ASSIGNED TASK:
Read the records beneath this task and copy every line that contains the string "sent".

EXTRACTED MATERIAL:
Lemma stuck_act id v q w a : stuck id v q w → a ≠ AClose v → stuck id v q (act a w).
Proof.
  intros Hs Ha. pose proof Hs as [(x & Hx & Hpc) _ _ (j & Hj & Hr) Hrow].
  destruct a as [id'|id' sent|id' o sent|id'|id'|id' k|v' id'|v'|v']; cbn [act].
  - unfold create_order, db_create_order. destruct (w_db w !! id') eqn:Hd; [done|].
    assert (id' ≠ id) by (intros ->; rewrite Hd in Hrow; by destruct Hrow). apply stuck_jobs; [done|by rewrite lookup_insert_ne|done].
  - unfold relay_start. destruct (w_jobs w !! id') as [[[pc|] st []]|] eqn:Hid; try done.
    rewrite -{1}(world_same_db w). apply stuck_jobs; [done..|]. intros <-. rewrite Hj in Hid. by injection Hid as ->.
  - unfold order_turn. destruct (w_jobs w !! id') as [[[pc|] st r]|] eqn:Hid; try done.
    pose proof (process_order_keeps_row id' o sent pc (w_db w) id Hrow) as Hk.
    destruct (process_order id' o sent pc (w_db w)) as [[pc' d'] es]. apply stuck_jobs; [done..|].
    intros <-. rewrite Hj in Hid. by injection Hid as ->.
  - by apply stuck_relay.
  - unfold relay_fails. destruct (w_jobs w !! id') as [[pc st []]|] eqn:Hid; try done.
    rewrite -{1}(world_same_db w). apply stuck_jobs; [done..|]. intros <-. rewrite Hj in Hid. by injection Hid as ->.
  - unfold replies_lost. destruct (w_jobs w !! id') as [[pc st r]|] eqn:Hid; [|done].
    rewrite -{1}(world_same_db w). apply stuck_jobs; [done..|]. intros <-. rewrite Hj in Hid. by injection Hid as ->.
  - unfold stream_order. destruct (db_get_order id' (w_db w)), (w_viewers w !! v') eqn:Hv; try done.
    rewrite -{1}(world_same_ps w). apply stuck_viewer; [done|congruence|by apply (stuck_quiet _ v)].
  - by apply stuck_events.
  - unfold viewer_close. assert (v' ≠ v) as Hne by congruence. destruct (w_viewers w !! v') as [y|] eqn:Hv; [|done].
    pose proof (stuck_quiet _ _ _ _ Hs) as Hq. destruct (v_pc y) as [|q'|q'|]; [| | |done].
    + rewrite -{1}(world_same_ps w). by apply stuck_viewer.
    + apply stuck_viewer; [done..|by apply quiet_unsubscribe].
    + apply stuck_viewer; [done..|by apply quiet_unsubscribe].
Qed.
(** The setup of the hub.  For workers that are all connected and uuids
    that are all different, [on_setup] sends each worker one request for the
    link and one for the monitor, in order, and leaves the watcher trapping
    exits with the links and monitors of all of them; and on a worker whose
    actor has none yet, the two requests make exactly the link and the monitor
    of the hub's watcher, and nothing else. *)
Theorem setup_wires H pus sH coH :
  _core sH = Some coH → can_reach H pus.*1 coH → NoDup pus.*2 →
  ∃ s' co', on_setup pus sH = (inr tt, s') ∧ _core s' = Some co' ∧
    parcels co' = parcels coH ++ (pus ≫= setup_parcels H) ∧
    _trap_exit s' !! WATCHER = Some true ∧ Forall (linked_monitored s') pus ∧
    ∀ u sW, is_Some (_mailboxes sW !! TASK_WORKER) → _links sW !! TASK_WORKER = None → _monitor_watchers sW !! TASK_WORKER = None →
      let r := (link_actor_receive (link_message "link" WATCHER TASK_WORKER H) ;;
                monitor_actor_receive (monitor_message u WATCHER H TASK_WORKER)) sW in
      r.1 = inr tt ∧
      r.2 = sW <| _links ::= <[TASK_WORKER := {[(Some H, WATCHER)]}]> |>
               <| _monitor_watchers ::= <[TASK_WORKER := {[u := (Some H, WATCHER)]}]> |>.
Proof.
  intros Hco Hcr Hnd. unfold on_setup.
  set (s1 := sH <| _trap_exit ::= <[WATCHER := true]> |>).
  destruct (setup_loop H pus.*1 pus s1 coH) as (s' & co' & Hr & Hco' & Hpar & Htr & Hlm & _); try done.
  { apply list.Forall_forall. intros pu Hpu. by apply list_elem_of_fmap_2. }
  exists s', co'. split; [exact Hr|]. split_and!; try done; [rewrite Htr; apply lookup_insert_eq|].
  intros u sW Hm Hl Hw.
  assert (link_actor_receive (link_message "link" WATCHER TASK_WORKER H) sW =
    (inr tt, sW <| _links ::= <[TASK_WORKER := {[(Some H, WATCHER)]}]> |>)) as Hlr.
  { unfold link_actor_receive; simpl. rewrite bool_decide_eq_true_2 //. unfold add_link; simpl. by rewrite Hl /= union_empty_r_L. }
  cbn [bind]. rewrite Hlr. unfold monitor_actor_receive; simpl. rewrite bool_decide_eq_true_2 //. unfold add_watcher; simpl. by rewrite Hw.
Qed.

End setup.

(** ** The failure, end to end *)

Lemma delivered_perm ns l : delivered ns l → l ≡ₚ ns.
Proof.
  intros Hd.
  assert (∀ l : list notice, l ≡ₚ filter (λ n, notice_actor n = GROUPS_ACTOR) l ++ filter (λ n, notice_actor n = REGISTRY_ACTOR) l ++
            filter (λ n, notice_actor n = LINK_ACTOR) l ++ filter (λ n, notice_actor n = MONITOR_ACTOR) l) as Hsplit.
  { clear. induction l as [|n l IH]; [done|]. rewrite {1}IH. destruct n; rewrite !filter_cons; simpl; solve_Permutation. }
  rewrite (Hsplit l) (Hsplit ns) !Hd. done.
Qed.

OUTPUT FOR THIS EXERCISE:
  destruct a as [id'|id' sent|id' o sent|id'|id'|id' k|v' id'|v'|v']; cbn [act].
    pose proof (process_order_keeps_row id' o sent pc (w_db w) id Hrow) as Hk.
    destruct (process_order id' o sent pc (w_db w)) as [[pc' d'] es]. apply stuck_jobs; [done..|].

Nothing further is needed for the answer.